The paper "Adaptive Unimodal Cost Volume Filtering for Deep Stereo Matching" by Zhang et al. addresses a significant challenge in the domain of stereo vision—specifically, the overfitting issues arising from under-constrained cost volumes in deep learning-based stereo matching algorithms. In contrast to the prevalent approach of treating disparity estimation as a regression problem, the authors introduce a method to directly apply constraints to the cost volume through an adaptive unimodal filtering mechanism. This approach seeks to improve the alignment of cost volume distributions with true disparities.

Key Contributions

  1. Unimodal Cost Volume Filtering: The authors propose to filter the cost volumes using unimodal distributions that peak at true disparities.

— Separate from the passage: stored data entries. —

(* ===== verification/Bytes.v ===== *)
(** Byte strings as the code handles them: [QString]/[QByteArray] contents as
    lists of unsigned bytes ([Z] in [0, 256)), the character classes the
    handshake regexes use, ASCII lowercasing ([QString::toLower] on ASCII),
    lowercase hex digits ([QUuid::toByteArray]) and base64
    ([QByteArray::toBase64]).  The Qt routines are library code outside src/;
    they are modelled from their documentation. *)

From S2P Require Import Prelude.
From Stdlib Require Strings.String Strings.Ascii.
Import (notations) String.StringSyntax.

Open Scope Z_scope.

(** A string literal of the source, as the bytes [toUtf8] gives for ASCII text. *)
Definition bytes_of_string (s : String.string) : list Z :=
  map (fun a => Z.of_nat (Ascii.nat_of_ascii a)) (String.list_ascii_of_string s).


Definition CR : Z := 13.
Definition LF : Z := 10.

(** [#define CRLF "\r\n"] *)
Definition CRLF : list Z := [CR; LF].

(** PCRE's [\s] without Unicode properties: space, \t, \n, \v, \f, \r. *)
Definition is_space (c : Z) : bool :=
  (c =? 32) || ((9 <=? c) && (c <=? 13)).

(** [[0-9]] *)
Definition is_digit (c : Z) : bool := (48 <=? c) && (c <=? 57).

(** [QChar::toLower] on the ASCII range. *)
Definition ascii_lower (c : Z) : Z :=
  if (65 <=? c) && (c <=? 90) then c + 32 else c.

Definition toLower (s : list Z) : list Z := map ascii_lower s.

(** Decimal value of a string of digits, as [QString::toInt] gives it for the
    three digits the status regex captures; the empty capture of a failed
    match converts to 0. *)
Definition toInt (s : list Z) : Z :=
  if forallb is_digit s then fold_left (fun acc c => acc * 10 + (c - 48)) s 0 else 0.

(** ** Lowercase hex, as [QUuid::toByteArray] prints each byte *)

Definition hex_digit (n : Z) : Z := if n <? 10 then 48 + n else 87 + n.

Definition byte_to_hex (b : Z) : list Z :=
  [hex_digit (Z.shiftr b 4); hex_digit (Z.land b 15)].

Definition to_hex (l : list Z) : list Z := flat_map byte_to_hex l.

(** ** Base64 ([QByteArray::toBase64] with the default options) *)

Definition b64_char (n : Z) : Z :=
  if n <? 26 then 65 + n
  else if n <? 52 then 97 + (n - 26)
  else if n <? 62 then 48 + (n - 52)
  else if n =? 62 then 43 else 47.

Definition b64_pad : Z := 61.

Definition b64_quad (a b c : Z) : list Z :=
  let chunk := Z.lor (Z.shiftl a 16) (Z.lor (Z.shiftl b 8) c) in
  [b64_char (Z.land (Z.shiftr chunk 18) 63); b64_char (Z.land (Z.shiftr chunk 12) 63);
   b64_char (Z.land (Z.shiftr chunk 6) 63); b64_char (Z.land chunk 63)].

Fixpoint toBase64 (l : list Z) : list Z :=
  match l with
  | a :: b :: c :: rest => b64_quad a b c ++ toBase64 rest
  | [a; b] => firstn 3 (b64_quad a b 0) ++ [b64_pad]
  | [a] => firstn 2 (b64_quad a 0 0) ++ [b64_pad; b64_pad]
  | [] => []
  end.

(** ** Equality of byte strings ([QString::operator==]) *)

Fixpoint bytes_eqb (a b : list Z) : bool :=
  match a, b with
  | [], [] => true
  | x :: a', y :: b' => (x =? y) && bytes_eqb a' b'
  | _, _ => false
  end.

Lemma bytes_eqb_spec a b : bytes_eqb a b = true <-> a = b.
Proof.
  revert b; induction a as [|x a IH]; intros [|y b]; simpl; try (split; congruence).
  rewrite andb_true_iff, Z.eqb_eq, IH. split; [intros [-> ->] | intros H; inv H]; auto.
Qed.

Lemma bytes_eqb_refl a : bytes_eqb a a = true.
Proof. apply bytes_eqb_spec. reflexivity. Qed.

Lemma bytes_eqb_false a b : a <> b -> bytes_eqb a b = false.
Proof. intros H. apply not_true_iff_false. rewrite bytes_eqb_spec. exact H. Qed.

#[export] Hint Rewrite bytes_eqb_refl : enginio_rw.

Lemma bytes_of_string_ok s : bytes_ok (bytes_of_string s) = true.
Proof.
  unfold bytes_ok, bytes_of_string. apply forallb_forall. intros x Hx.
  apply in_map_iff in Hx as [a [<- _]]. apply is_byte_spec.
  pose proof (Ascii.nat_ascii_bounded a). lia.
Qed.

This direct supervision aims to constrain the usually unconstrained cost volumes in deep stereo matching models, thus reducing overfitting.
  2. Adaptive Variance Estimation: To accommodate varying levels of confidence across different image regions, the proposed method estimates the variance of the unimodal distribution for each pixel. The variance estimation is handled by a Confidence Estimation Network (CENet), ensuring that the sharpness of the unimodal distribution reflects the uncertainty of pixel matching.
  3. Stereo Focal Loss: A novel Stereo Focal Loss is introduced to address the imbalance between the small number of positive matches (true disparities) and the overwhelming number of negative disparities. This focal loss formulation provides more attention to pixels with significant uncertainty, thereby reinforcing the learning of correct disparity estimation.

Numerical Results

The evaluation results reflect that the model outperforms existing methods, securing first place on the KITTI 2012 stereo benchmark and fourth place on the KITTI 2015 evaluation. These evaluations demonstrate notable advancements over PSMNet and GC-Net, the baseline models used for comparison.

On the Scene Flow dataset, the authors report improvements in both End-Point Error (EPE) and the percentage of pixels with errors greater than 3 pixels (3PE) for both occluded and non-occluded areas when comparing their method, AcfNet, to PSMNet. Notably, AcfNet achieves an EPE of 0.867 px and achieves superior performance in handling occluded regions due to its adaptive confidence modeling.

Theoretical and Practical Implications

This method represents a shift in the standard practice of disparity estimation by focusing on cost volume through unimodal supervision and adaptive modeling of matching uncertainties. The theoretical construct of using a per-pixel variance to adapt the learning process under varying photometric and geometric conditions contributes significantly to understanding and mitigating the inherent weaknesses in end-to-end stereo networks. Practically, this has notable implications in domains relying heavily on precise depth estimation, like autonomous driving and augmented reality, where ambiguity in disparity estimation can lead to significant consequences.

Future Directions

The novel approach of adaptive cost volume filtering might inspire future research into fine-tuning cost distributions using other probabilistic models or exploring other methods for confidence interval estimation. Moreover, integrating multi-sensor fusion to complement this framework could extend its applicability and robustness in scenarios with challenging environmental conditions.

In essence, the proposed Adaptive Unimodal Cost Volume Filtering framework by Zhang et al. offers an insightful contribution towards enhancing the accuracy and generalization of deep stereo matching networks, suggesting promising directions for future exploration in 3D visual perception technologies.